[DATA LISTING — start]

(** [.str] on a Table none of whose names is present: the column is
    float64 and the accessor raises before the pattern is looked at. *)
Lemma search_without_any_name_raises (S : sorter) (sort_by : column)
    (sort_order : order) :
  filter_and_sort_data S
    (read_table [mkRacket None 8 (Some (100 # 1)) 5 6 7 8 9;
                 mkRacket None 6 None 6 6 5 7 9])
    (with_search "a" (scenario_filters sample_rows)) sort_by sort_order =
  Raised AttributeError.
Proof. reflexivity. Qed.

(** ** The filters *)

(** C3: with every range at the full observed bounds of its column,
    missing prices included and no search text, the filters return the
    whole Table, every record in its original place. *)
Theorem no_op_filters_identity (df : frame) (f : filters) :
  no_op_filters df f -> apply_filters df f = Ok df.
Proof.
  intros [Hov Hpr Hinc Hpo Hco Hre Hom Hsw Hs].
  apply apply_filters_keep_all; try (now apply full_bounds_cover); trivial.
  - apply range_filter_covering. now apply full_bounds_cover.
  - now apply price_filter_full_bounds.
Qed.
(** * Freebox dashboard: session manager, request facade and capability detector

    A shallow embedding of the server core of the dashboard:
    - [types/capabilities.ts]: the hardware families, their static capability
      table, [detectModelFromName] and [buildCapabilities];
    - [services/freeboxApi.ts]: the token store, the request facade and the
      challenge-response session manager of [FreeboxApiService];
    - [services/modelDetection.ts]: [ModelDetectionService];
    - [routes/vm.ts], [routes/auth.ts], [routes/capabilities.ts] and
      [routes/wifi.ts]: the handlers that gate on the capabilities or on
      the permissions, each as the reply it leaves or the error it throws
      to the error-handling middleware;
    - the string helpers of the dashboard: [formatBand], [getDisplayName]
      and [generateWifiString].

    JavaScript strings are modelled as byte strings (their UTF-8 text),
    except the paths of the file methods, which are given by their UTF-16
    code units since [Buffer.from] looks at them; numbers of the
    capability table as [Z], values that come out of
    [JSON.parse] as the untyped [JsVal] below, and asynchronous calls as
    sequential state passing over a [World] that holds the service fields,
    the file system and the log of the HTTP requests issued so far: each
    operation runs to its end before the next one starts.  The request
    timer is not modelled: a request that times out is an exchange that
    [fetch] rejects. *)

From Stdlib Require Import String Ascii List Bool ZArith NArith Lia DecimalString.
Import ListNotations.
Open Scope string_scope.
Set Warnings "-register-all".

(* ------------------------------------------------------------------ *)
(** ** String primitives of the runtime *)

(** [s.includes(needle)]: [needle] occurs in [s] as a contiguous run. *)
Fixpoint includes (s needle : string) : bool :=
  prefix needle s ||
  match s with
  | EmptyString => false
  | String _ rest => includes rest needle
  end.

(** [s.startsWith(p)]. *)
Definition startsWith (s p : string) : bool := prefix p s.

[DATA LISTING — finish]

◆ **WORK REQUIRED**:
Could you retype exactly the lines above, starting at the line that contains "- apply range_filter_covering." and ending at the line that contains "- [services/freeboxApi.ts]: the", and nothing more?

◆ **REPLY**:
  - apply range_filter_covering. now apply full_bounds_cover.
  - now apply price_filter_full_bounds.
Qed.
(** * Freebox dashboard: session manager, request facade and capability detector

    A shallow embedding of the server core of the dashboard:
    - [types/capabilities.ts]: the hardware families, their static capability
      table, [detectModelFromName] and [buildCapabilities];
    - [services/freeboxApi.ts]: the token store, the request facade and the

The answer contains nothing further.